*** DATA FOR THIS EXERCISE Section Begins ***
#[export] Instance embedded_wallets_ok_dec rows : Decision (embedded_wallets_ok rows).
Proof. unfold embedded_wallets_ok. apply _. Defined.
#[export] Instance credentials_ok_dec rows : Decision (credentials_ok rows).
Proof. unfold credentials_ok. apply _. Defined.

(** ** Sponsored transactions *)

Definition PendingSponsoredTransactionStatus := "PENDING".
Definition ProcessingSponsoredTransactionStatus := "PROCESSING".
Definition SuccessSponsoredTransactionStatus := "SUCCESS".
Definition FailedSponsoredTransactionStatus := "FAILED".

Definition SponsoredTransactionStatuses : list string :=
  [PendingSponsoredTransactionStatus; SuccessSponsoredTransactionStatus; ProcessingSponsoredTransactionStatus;
   FailedSponsoredTransactionStatus].

Definition SponsoredTransactionStatus_Validate (status : string) : res unit :=
  guard_err (negb (slices_Contains SponsoredTransactionStatuses (ToUpper status)))
    (ENew ("invalid sponsored transaction status " +:+ quote status)).

Record SponsoredTransaction := mkSponsoredTransaction {
  ST_ID : string;
  ST_Account : string;
  ST_OperationXDR : string;
  ST_Status : string;
  ST_TransactionHash : option string;
  ST_CreatedAt : Z;
  ST_UpdatedAt : Z }.
#[export] Instance eta_SponsoredTransaction : Eta SponsoredTransaction := fun r =>
  mkSponsoredTransaction (ST_ID r) (ST_Account r) (ST_OperationXDR r) (ST_Status r) (ST_TransactionHash r)
    (ST_CreatedAt r) (ST_UpdatedAt r).

Definition sponsored_row_ok (s : SponsoredTransaction) : bool :=
  slices_Contains SponsoredTransactionStatuses (ST_Status s)
  && (String.length (ST_ID s) <=? 36)%nat && (String.length (ST_Account s) <=? 56)%nat
  && (String.length (default "" (ST_TransactionHash s)) <=? 255)%nat.

Definition sponsored_ok (rows : list SponsoredTransaction) : Prop :=
  Forall (fun s => sponsored_row_ok s = true) rows /\ NoDup (map ST_ID rows).

#[export] Instance sponsored_ok_dec rows : Decision (sponsored_ok rows).
Proof. unfold sponsored_ok. apply _. Defined.
(* ===== verification/Registration.v ===== *)
(** The registration of a receiver's wallet: the one-time passwords of
    [httphandler/receiver_send_otp_handler.go] and the verification of
    [verify_receiver_registration_handler.go], with the claims of the SEP-24 token
    ([internal/sepauth/sep24_jwt_claims.go]), [IsCAPTCHADisabled] of
    [httphandler/auth_utils.go] and [RandomString] of [internal/utils/string.go]. *)

From S2P Require Import Prelude GoStrings Errors StateMachine Effects Schema TxStore Limiter Tables.
From S2P Require Import SdpDb PaymentStore ReceiverStore Messages ReceiverWalletStore DisbursementStore.
From S2P Require Import Validators.
From Stdlib Require Import Ascii String.

Local Open Scope string_scope.
Local Open Scope list_scope.

(** ** Claims *)

(** Of [jwt.RegisteredClaims], the fields the code reads. *)
Record SEP24JWTClaims := mkSEP24Claims {
  ClientDomain : string;
  HomeDomain : string;
  TransactionID : string;
  Subject : string;
  ExpiresAt : option Z }.

(** [strings.Cut(s, ":")]. *)
Fixpoint cut_colon (s : string) : option (string * string) :=
  match s with
  | EmptyString => None
  | String c s' =>
    if Ascii.eqb c ":"%char then Some ("", s')
    else (fun '(before, after) => (String c before, after)) <$> cut_colon s'
  end.

Definition ParseAccountAndMemo (subject : string) : string * string :=
  match cut_colon subject with
  | Some (before, after) => if before <>? "" then (before, after) else (subject, "")
  | None => (subject, "")
  end.

Definition FormatSubject (stellarAccount stellarMemo : string) : string :=
  if stellarMemo <>? "" then stellarAccount +:+ ":" +:+ stellarMemo else stellarAccount.

Definition Account (c : SEP24JWTClaims) : string := fst (ParseAccountAndMemo (Subject c)).
Definition Memo_ (c : SEP24JWTClaims) : string := snd (ParseAccountAndMemo (Subject c)).

(** The package of the tokens, and [govalidator.IsDNSName]. *)
Class ClaimsLibrary := {
  RegisteredClaims_Valid : nat -> SEP24JWTClaims -> res unit;
  IsDNSName : string -> bool }.

Definition ValidateDNS {CLib : ClaimsLibrary} (domain : string) : res unit :=
  guard_err (negb (IsDNSName domain)) (ENew (quote domain +:+ " is not a valid DNS name")).

Definition Claims_Valid {CLib : ClaimsLibrary} {SDK : StellarSdk} (t : nat) (c : SEP24JWTClaims) : res unit :=
  match ExpiresAt c with
  | None => Err (ENew "expires_at is required")
  | Some _ =>
    let? _ := wrap "validating registered claims" (RegisteredClaims_Valid t c) in
    if TransactionID c =? "" then Err (ENew "transaction_id is required")
    else if negb (IsValidEd25519PublicKey (Account c)) && negb (IsValidContractAddress (Account c))
    then Err (ENew "stellar account is invalid")
    else if ClientDomain c <>? "" then wrap "client_domain is invalid" (ValidateDNS (ClientDomain c))
    else Ok tt
  end.

(** ** Random strings *)

(** [rand.Int] of [crypto/rand]: the answer, below the bound, depends on the call. *)
Class CryptoRand := { rand_Int : nat -> Z -> res Z }.
Class CryptoRandLaws {CR : CryptoRand} := {
  rand_Int_bounds : forall t max n, (0 < max)%Z -> rand_Int t max = Ok n -> (0 <= n < max)%Z }.

Definition NumberBytes := "0123456789".

Section random.
Context {CR : CryptoRand} {D L Ev : Type} {E : Env D}.

Fixpoint RandomString (size : nat) (charSet : string) : M D L Ev string :=
  match size with
  | O => mret_ ""
  | S size' =>
    let! randInt := wrapM "error generating random number in RandomString"
      (ask_res (fun t => rand_Int t (Z.of_nat (String.length charSet)))) in
    match String.get (Z.to_nat randInt) charSet with
    | None => throw (EExternal "runtime error: index out of range")
    | Some c => let! rest := RandomString size' charSet in mret_ (String c rest)
    end
  end.
End random.

(** ** Third parties *)

(** The service that checks the token of a CAPTCHA. *)
Class ReCAPTCHA := { IsTokenValid : nat -> string -> res bool }.

(** [html/template]: a text that parses, and its execution on named values. *)
Class Templates := {
  Template : Type;
  template_Parse : string -> res Template;
  template_Execute : Template -> list (string * string) -> res string }.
*** DATA FOR THIS EXERCISE Section Ends ***
_ASSIGNMENT_
Pull every line with "that" from the records.

_SOLUTION BELOW_
(** The service that checks the token of a CAPTCHA. *)
(** [html/template]: a text that parses, and its execution on named values. *)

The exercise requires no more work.